Supplied data:

(** A redefinition of [send_email] in the same module, with a parameter
    outside the supported constraints. *)
Definition send_email_v2 : PyObj :=
  {| __name__ := Some "send_email";
     __doc__ := None;
     __annotations__ := Some (<["to" := "list[str] | dict[str, int]"]> ∅);
     callable := true;
     signature := Ok [("to", {| p_annotation := Some "list[str] | dict[str, int]";
                                p_default := None |})];
     call := λ _ _ env, (Ok VNone, env) |}.

(** [def post_message(text: str = "hi") -> None: raise RuntimeError("boom")] *)
Definition post_message : PyObj :=
  {| __name__ := Some "post_message";
     __doc__ := None;
     __annotations__ := Some (<["text" := "<class 'str'>"]>
                             (<["return" := "None"]> ∅));
     callable := true;
     signature := Ok [("text", {| p_annotation := Some "str";
                                  p_default := Some (VStr "hi") |})];
     call := λ _ _ env, (Err (Raised "RuntimeError" "boom"), env) |}.

(** A redefinition of [post_message] that takes a list of lines or a
    mapping: a parameter outside the supported constraints. *)
Definition post_message_v2 : PyObj :=
  {| __name__ := Some "post_message";
     __doc__ := None;
     __annotations__ := Some (<["text" := "list[str] | dict[str, int]"]> ∅);
     callable := true;
     signature := Ok [("text", {| p_annotation := Some "list[str] | dict[str, int]";
                                  p_default := None |})];
     call := λ _ _ env, (Ok VNone, env) |}.

(** The integer [42]: no [__name__], no [__annotations__], not callable. *)
Definition forty_two : PyObj :=
  {| __name__ := None;
     __doc__ := Some "int([x]) -> integer";
     __annotations__ := None;
     callable := false;
     signature := Err (TypeError "42 is not a callable object");
     call := λ _ _ env, (Err (TypeError "'int' object is not callable"), env) |}.

(** An instance of a class that defines [__name__] and
    [__call__(self, name: str)]: callable, with a signature, but an
    instance has no [__annotations__]. *)
Definition greeter : PyObj :=
  {| __name__ := Some "greeter";
     __doc__ := Some "Greets.";
     __annotations__ := None;
     callable := true;
     signature := Ok [("name", {| p_annotation := Some "str"; p_default := None |})];
     call := λ _ _ env, (Ok (VStr "hello"), env) |}.

(** A module-like object: it has a [__name__] but cannot be called. *)
Definition settings : PyObj :=
  {| __name__ := Some "settings";
     __doc__ := None;
     __annotations__ := Some ∅;
     callable := false;
     signature := Ok [];
     call := λ _ _ env, (Err (TypeError "'module' object is not callable"), env) |}.

Definition try_register : Attempt → M Wrapper :=
  attempt validate_type_constraints get_integration_platform
    get_integration_key param_to_spec.

Definition plain (description : string) (secrets : option (list string))
    (func : PyObj) : Attempt :=
  {| a_description := description; a_secrets := secrets;
     a_kwargs := ∅; a_func := func |}.

(** A caller, and some invocations and processes to run the examples on. *)
Definition alice : Role := {| type := "user"; user_id := Some "alice" |}.

Definition smtp_creds : list Secret :=
  [ {| secret_name := "smtp_creds";
       secret_keys := [ {| kv_key := "HOST"; kv_value := "mail.example.org" |};
                        {| kv_key := "PASS"; kv_value := "hunter2" |} ] |} ].

Definition tokens : list Secret :=
  [ {| secret_name := "slack";
       secret_keys := [ {| kv_key := "API_KEY"; kv_value := "xoxb-1" |} ] |};
    {| secret_name := "jira";
       secret_keys := [ {| kv_key := "API_KEY"; kv_value := "jira-2" |} ] |} ].

Definition home : Process := fresh (<["PATH" := "/usr/bin"]> ∅).

Definition host_set : Process :=
  fresh (<["HOST" := "localhost"]> (<["PATH" := "/usr/bin"]> ∅)).

Definition kwargs_alice : gmap string PyVal :=
  <["__role" := VRole alice]> (<["text" := VStr "hello"]> ∅).

(** [post_message] registered with the secrets ["slack"], ["jira"] and
    ["smtp_creds"]; with a secret the store does not have; without
    secrets. *)
Definition post_with_tokens : Wrapper :=
  {| w_func := post_message;
     w_key := "integrations.demo.post_message";
     w_secrets := Some ["slack"; "jira"; "smtp_creds"] |}.

Definition post_with_two : Wrapper :=
  {| w_func := post_message;
     w_key := "integrations.demo.post_message";
     w_secrets := Some ["slack"; "jira"] |}.

Definition post_with_unknown : Wrapper :=
  {| w_func := post_message;
     w_key := "integrations.demo.post_message";
     w_secrets := Some ["pagerduty"] |}.

Definition send_plain : Wrapper :=
  {| w_func := send_email;
     w_key := "integrations.demo.send_email";
     w_secrets := None |}.

(** The process after [send_email] and then [post_message] were
    registered. *)
Definition two_registered : Process :=
  state_of (try_register (plain "Post a message" None post_message)
    (state_of (try_register (plain "Send an email" (Some ["smtp_creds"])
                               send_email) home))).

(** A history: a registration, the same again, a second integration, a
    redefinition of the first with an unsupported signature, a
    non-callable, and the first once more. *)
Definition history : list Attempt :=
  [ plain "Send an email" (Some ["smtp_creds"]) send_email;
    plain "Send an email" (Some ["smtp_creds"]) send_email;
    plain "Post a message" None post_message;
    plain "Send an email, again" None send_email_v2;
    plain "Settings" None settings;
    plain "Send an email" None send_email ].

End Demo.

(** ** Vocabulary of the further properties *)

(** The value the loops of [_set_secrets] leave under [k]: the one of the
    last pair that names [k]. *)
Fixpoint last_value (k : string) (items : list (string * string))
    : option string :=
  match items with
  | [] => None
  | (k', v) :: rest =>
      match last_value k rest with
      | Some v' => Some v'
      | None => if decide (k = k') then Some v else None
      end
  end.

(** The secret fetches among the events of a run. *)
Definition is_fetch (e : Event) : bool :=
  match e with
  | EvFetch _ _ => true
  | _ => false
  end.


(** ** Further sample objects *)
Module Samples.

(** [def read_host() -> str: return os.environ["HOST"]], documented with
    the empty string. *)
Definition read_host : PyObj :=
  {| __name__ := Some "read_host";
     __doc__ := Some EmptyString;
     __annotations__ := Some (<["return" := "<class 'str'>"]> ∅);
     callable := true;
     signature := Ok [];
     call := λ _ _ env,
       (match env !! "HOST" with
        | Some host => Ok (VStr host)
        | None => Err (KeyError "HOST")
        end, env) |}.

(** [read_host] registered with the secret ["smtp_creds"], and with the
    empty list of secrets. *)
Definition read_with_smtp : Wrapper :=
  {| w_func := read_host;
     w_key := "integrations.demo.read_host";
     w_secrets := Some ["smtp_creds"] |}.

Definition read_with_none : Wrapper :=
  {| w_func := read_host;
     w_key := "integrations.demo.read_host";
     w_secrets := Some [] |}.

(** [def echo(text): return text]; the call binds its arguments as Python
    does and raises [TypeError] for any other keyword. *)
Definition echo : PyObj :=
  {| __name__ := Some "echo";
     __doc__ := None;
     __annotations__ := Some ∅;
     callable := true;
     signature := Ok [("text", {| p_annotation := None; p_default := None |})];
     call := λ args kwargs env,
       match map_to_list (delete "text" kwargs) with
       | _ :: _ =>
           (Err (TypeError "echo() got an unexpected keyword argument"), env)
       | [] =>
           match args, kwargs !! "text" with
           | [], Some v => (Ok v, env)
           | [v], None => (Ok v, env)
           | [], None =>
               (Err (TypeError "echo() missing 1 required positional argument"),
                env)
           | _, _ =>
               (Err (TypeError "echo() got multiple values for argument"), env)
           end
       end |}.

Definition echo_plain : Wrapper :=
  {| w_func := echo;
     w_key := "integrations.demo.echo";
     w_secrets := None |}.

(** A secret whose one name has an equals sign. *)
Definition legacy : list Secret :=
  [ {| secret_name := "legacy";
       secret_keys := [ {| kv_key := "A=B"; kv_value := "1" |} ] |} ].

(** Keyword arguments whose ["__role"] is not a [Role]. *)
Definition kwargs_bad_role : gmap string PyVal :=
  <["__role" := VStr "alice"]> ∅.

End Samples.

(** * Properties *)

(** The pairs of a concrete list of records are pairs [os.environ] takes. *)
Ltac accepted := vm_compute; repeat constructor.

(** An attempt on a concrete process either succeeded or was rejected. *)
Ltac settle :=
  first [ left; eexists; vm_compute; reflexivity
        | right; eexists; split; vm_compute; reflexivity ].

(** ** Environment injection and removal *)

(** Running the monad, one equation per construct. *)
Lemma run_bind {A B} (m : M A) (f : A → M B) s :
  (m ≫= f) s =
  match m s with
  | (Ok a, s1, ev1) => let '(r, s2, ev2) := f a s1 in (r, s2, ev1 ++ ev2)
  | (Err e, s1, ev1) => (Err e, s1, ev1)
  end.
Proof. reflexivity. Qed.

Lemma run_log_bind {B} lvl msg (k : M B) s :
  (log lvl msg;; k) s = let '(r, s2, ev2) := k s in (r, s2, EvLog lvl msg :: ev2).
Proof. reflexivity. Qed.

Lemma run_for_each_cons {A} (f : A → M unit) x l s :
  for_each f (x :: l) s = (f x;; for_each f l) s.
Proof. reflexivity. Qed.

Lemma with_environ_id s : with_environ (λ _, environ s) s = s.
Proof. by destruct s. Qed.

Lemma set_items_app items1 items2 env :
  set_items (items1 ++ items2) env = set_items items2 (set_items items1 env).
Proof. apply fold_left_app. Qed.

Lemma put_items_app items1 items2 env :
  put_items (items1 ++ items2) env =
  match put_items items1 env with
  | (Ok _, env1) => put_items items2 env1
  | failed => failed
  end.
Proof.
  revert env. induction items1 as [|[k v] items1 IH]; intros env; simpl; [done|].
  destruct (putenv_error k v); [done|apply IH].
Qed.

Lemma del_keys_app ks1 ks2 env :
  del_keys (ks1 ++ ks2) env =
  match del_keys ks1 env with
  | (Ok _, env1) => del_keys ks2 env1
  | failed => failed
  end.
Proof.
  revert env. induction ks1 as [|k ks1 IH]; intros env; simpl; [done|].
  destruct (unsetenv_error k); [done|].
  destruct (env !! k); [apply IH | done].
Qed.

(** When [putenv] takes every pair, the loop writes them all. *)
Lemma put_items_accepted items env :
  Forall accepted_item items → put_items items env = (Ok tt, set_items items env).
Proof.
  intros H. revert env.
  induction H as [|[k v] items Hkv _ IH]; intros env; [done|].
  cbn. unfold accepted_item in Hkv. cbn in Hkv. rewrite Hkv. apply IH.
Qed.

(** A name [putenv] took is a name [unsetenv] takes. *)
Lemma accepted_item_name k v : accepted_item (k, v) → accepted_name k.
Proof.
  unfold accepted_item, accepted_name, putenv_error, unsetenv_error. cbn.
  destruct (has_char NUL k); [done|]. cbn.
  destruct (has_char NUL v); [done|].
  destruct (has_char "=" k); [done|]. cbn.
  destruct (decide (k = EmptyString)); [done|].
  by rewrite bool_decide_false.
Qed.

Lemma for_each_setitem kvs s :
  for_each (λ kv, environ_setitem (kv_key kv) (kv_value kv)) kvs s =
  (let '(r, env) :=
     put_items (map (λ kv, (kv_key kv, kv_value kv)) kvs) (environ s) in
   (r, with_environ (λ _, env) s, [])).
Proof.
  revert s. induction kvs as [|kv kvs IH]; intros s.
  - cbn. by rewrite with_environ_id.
  - rewrite run_for_each_cons, run_bind. unfold environ_setitem at 1.
    cbn [map put_items].
    destruct (putenv_error (kv_key kv) (kv_value kv)) eqn:E.
    + by rewrite with_environ_id.
    + rewrite IH. cbn. by destruct (put_items _ _) as [[]].
Qed.

Lemma for_each_delitem kvs s :
  for_each (λ kv, environ_delitem (kv_key kv)) kvs s =
  (let '(r, env) := del_keys (map kv_key kvs) (environ s) in
   (r, with_environ (λ _, env) s, [])).
Proof.
  revert s. induction kvs as [|kv kvs IH]; intros s.
  - cbn. by rewrite with_environ_id.
  - rewrite run_for_each_cons, run_bind. unfold environ_delitem at 1.
    cbn [map del_keys].
    destruct (unsetenv_error (kv_key kv)) eqn:Eu; [by rewrite with_environ_id|].
    destruct (environ s !! kv_key kv) eqn:E.
    + rewrite IH. cbn. by destruct (del_keys _ _) as [[]].
    + by rewrite with_environ_id.
Qed.

Lemma set_secret_run secret s :
  set_secret secret s =
  (let '(r, env) :=
     put_items (map (λ kv, (kv_key kv, kv_value kv)) (secret_keys secret))
               (environ s) in
   (r, with_environ (λ _, env) s, [EvLog INFO "Setting secret {!r}"])).
Proof.
  unfold set_secret. rewrite run_log_bind, for_each_setitem.
  by destruct (put_items _ _).
Qed.

Lemma unset_secret_run secret s :
  unset_secret secret s =
  (let '(r, env) := del_keys (map kv_key (secret_keys secret)) (environ s) in
   (r, with_environ (λ _, env) s, [EvLog INFO "Deleting secret {!r}"])).
Proof.
  unfold unset_secret. rewrite run_log_bind, for_each_delitem.
  by destruct (del_keys _ _).
Qed.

What you should do: Return, from the data above, each line in which the string "EmptyString" appears.

Response to the task:
     __doc__ := Some EmptyString;
  destruct (decide (k = EmptyString)); [done|].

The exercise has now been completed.